At least we have compassion for poor John Smith

February 07, 1996|By Mona Charen

WASHINGTON -- The Women's Quarterly, a publication of the Independent Women's Forum, can be counted upon to unearth examples of the kind of absurdity we accept these days without blinking.

In the winter issue, Deborah Weiss, formerly an attorney with the Department of Social Services in New York, tells a story:

''I was prosecuting a paternity case on behalf of the welfare department to determine who was the father of an illegitimate child. The department was seeking child support. The court officer called in 'John Smith.' A beautiful, big-busted woman approached the stand. She had long blond hair and smooth skin, and was wearing a low-cut blouse.

'' 'Are you John Smith?' the court officer asked.

'' 'Yes.'

''I cleared my throat and began my case: 'Are you the father of this child?'

'' 'Yes,' John Smith stated in a manly voice. 'I am.'

''It was business as usual in Manhattan's Family Court.''

Upon further questioning, John Smith explained that ''she'' was undergoing a sex change. She'd had the required psychotherapy, had taken the injections and was awaiting only a final bout of surgery to make her a woman.

Ms. Weiss writes, ''We proceeded to the matter of child support. 'Mr. Smith,' I asked, 'can you contribute $25 per month to assist the welfare department in supporting your child?'

'' 'I can't.'

''A token gesture''

'' 'But, Mr. Smith,' I said, 'twenty-five dollars per month is . . . just a token gesture really. Besides, how can you say you don't have any money for child support when you are paying for a transsexual operation?'

'' 'Oh no,' Smith answered with surprise. 'I'm receiving this operation for free.'

'' 'For free? You found a doctor to work for free?'

'' 'No, no,' Smith explained. 'Medicaid is paying for it.' ''

Sure enough, it turns out that in New York, Medicaid does indeed pay for transsexual operations (and the related costs including drugs and psychotherapy) when such a change is considered ''medically necessary.'' Ms. Weiss' colleagues were quite stern with her for expressing skepticism. A supervisor scolded her for being so ''judgmental.''

vTC Until quite recently, when adverse publicity put a stop to the practice, it was also Medicaid's policy to pay for fertility treatments for would-be unwed mothers. Having had some experience with infertility myself, I know how much such therapy costs -- between $8,000 and $11,000 for a single attempt at in-vitro fertilization, for example. Most insurance companies do not provide coverage for it at all, and those that do rarely cover more than two or three attempts.

So a working married couple in New York that experiences infertility is unlikely to be able to afford medical assistance. But that couple is (or was, until recently) taxed to provide such services to women who will bring more illegitimate children into the world. All of this travels under the name of compassion toward the poor.
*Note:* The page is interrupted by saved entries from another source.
Lemma reference_numpy {A : Type} (p : prog A) g tr :
  Forall numpy_answer tr ->
  Forall numpy_answer (run Reference.lib p g tr).1.1.
Proof.
  revert g tr.
  induction p as [A a|A e|A X c k IH|A x k IH|A x v k IH|A body IHb handler IHh k IH];
    intros g tr Htr; simpl; try done.
  - destruct (Reference.lib tr X c) as [e|x] eqn:Hc; simpl.
    + apply Forall_app. split; [done|]. constructor; [|constructor].
      destruct c; simpl; try done; intros ? [=].
    + apply IH, Forall_app. split; [done|]. constructor; [|constructor].
      destruct c; simpl; try done; simpl in Hc; intros ? [= <-]; simplify_eq.
      * by rewrite length_fmap.
      * by rewrite length_fmap.
      * apply argsort_is_argsort.
  - destruct (g !! x); simpl; auto.
  - apply IH, Forall_app. split; [done|]. by constructor.
  - specialize (IHb g tr Htr).
    destruct (run Reference.lib body g tr) as [[tr1 g1] [e|[]]]; simpl in *; [|auto].
    specialize (IHh e g1 tr1 IHb).
    destruct (run Reference.lib (handler e) g1 tr1) as [[tr2 g2] [e'|[]]]; simpl in *; auto.
Qed.

(** * The transcript of [print_result] *)

Arguments index_to_selection : simpl never.
Arguments eigvecs_0 : simpl never.
Arguments Py.getitem : simpl never.
Arguments Py.reversed : simpl never.

(** One step of symbolic execution of a [run] equation [H]. *)
Ltac run_step H :=
  simpl in H;
  lazymatch type of H with
  | context [match ?x with _ => _ end] =>
      first [ match goal with E : x = _ |- _ => rewrite E in H end
            | let E := fresh "E" in destruct x eqn:E ];
      simplify_eq
  end.

Ltac run_all H := repeat run_step H; try (simpl in H; simplify_eq).

(** Close a goal [tr ++ ... = tr ++ ?evs /\ Forall P ?evs]. *)
Ltac transcript :=
  rewrite <- ?app_assoc; simpl;
  first [ reflexivity | rewrite app_nil_r; reflexivity | symmetry; apply app_nil_r ].

Lemma print_row_run lib g pb probabilities i tr tr' g' :
  bound g pb ->
  run lib (print_row probabilities i) g tr = (tr', g', inr tt) ->
  g' = g /\ exists row, row_for g probabilities i row /\ tr' = tr ++ row_events pb row.
Proof.
  intros (Hmu & Hsigma & Hq & Hbudget & Hpenalty) H.
  unfold print_row in H.
  run_all H.
  split; [done|]. eexists (_, _, _). split.
  - eexists. simpl. eauto.
  - by rewrite <- app_assoc.
Qed.

Lemma print_row_events lib g pb probabilities i tr tr' g' out :
  bound g pb ->
  run lib (print_row probabilities i) g tr = (tr', g', out) ->
  g' = g /\ exists evs, tr' = tr ++ evs /\ Forall (print_result_event pb) evs.
Proof.
  intros (Hmu & Hsigma & Hq & Hbudget & Hpenalty) H.
  unfold print_row in H. destruct pb as [mu sigma q budget penalty]. simpl in *.
  run_all H.
  all: split; [done|]; eexists; split; [transcript|].
  all: by repeat constructor.
Qed.

Lemma handler_free_print_row probabilities i :
  handler_free (print_row probabilities i).
Proof. unfold print_row, load_int, load_vec, load_mat, load_float, call_, lift. handler_free. Qed.

Opaque print_row.

Lemma table_loop_run lib g pb probabilities l : bound g pb -> forall tr tr' g',
  run lib (for_ l (print_row probabilities)) g tr = (tr', g', inr tt) ->
  g' = g /\ exists rows, Forall2 (row_for g probabilities) l rows /\
                         tr' = tr ++ (rows ≫= row_events pb).
Proof.
  intros Hg. induction l as [|i l IH]; intros tr tr' g' H; simpl in H.
  - simplify_eq. split; [done|]. exists []. split; [constructor|]. by rewrite app_nil_r.
  - rewrite run_mbind in H.
    destruct (run lib (print_row probabilities i) g tr) as [[tr1 g1] [e|[]]] eqn:Hrow;
      [done|].
    destruct (print_row_run _ _ _ _ _ _ _ _ Hg Hrow) as (-> & row & Hrow' & ->).
    destruct (IH _ _ _ H) as (-> & rows & Hrows & ->).
    split; [done|]. exists (row :: rows). split; [by constructor|].
    by rewrite <- app_assoc.
Qed.

Lemma table_loop_events lib g pb probabilities l : bound g pb -> forall tr tr' g' out,
  run lib (for_ l (print_row probabilities)) g tr = (tr', g', out) ->
  g' = g /\ exists evs, tr' = tr ++ evs /\ Forall (print_result_event pb) evs.
Proof.
  intros Hg. induction l as [|i l IH]; intros tr tr' g' out H; simpl in H.
  - simplify_eq. split; [done|]. exists []. split; [|constructor]. by rewrite app_nil_r.
  - rewrite run_mbind in H.
    destruct (run lib (print_row probabilities i) g tr) as [[tr1 g1] r] eqn:Hrow.
    destruct (print_row_events _ _ _ _ _ _ _ _ _ Hg Hrow) as (-> & evs & -> & Hevs).
    destruct r as [e|[]].
    + simplify_eq. split; [done|]. by exists evs.
    + destruct (IH _ _ _ _ H) as (-> & evs' & -> & Hevs').
      split; [done|]. exists (evs ++ evs'). split; [by rewrite <- app_assoc|].
      by apply Forall_app.
Qed.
Republicans in Washington, recognizing not just the corrupting influence of such largess but the mathematical certainty that these programs will bankrupt the country within a generation, attempted not to cut but to slow the rate of growth of spending on Medicare and Medicaid, and were thwarted by a president waving the standard of ''compassion.''

In France, politicians surrendered for years to the electorate's desire for more and more services from government. Now, the government is truly broke and must make real cuts, not just reductions in the rate of increase. The results? General strikes and violence in the streets.

Are we heading down that road, just so we can provide sex-change operations to the poor for free?


Mona Charen is a syndicated columnist.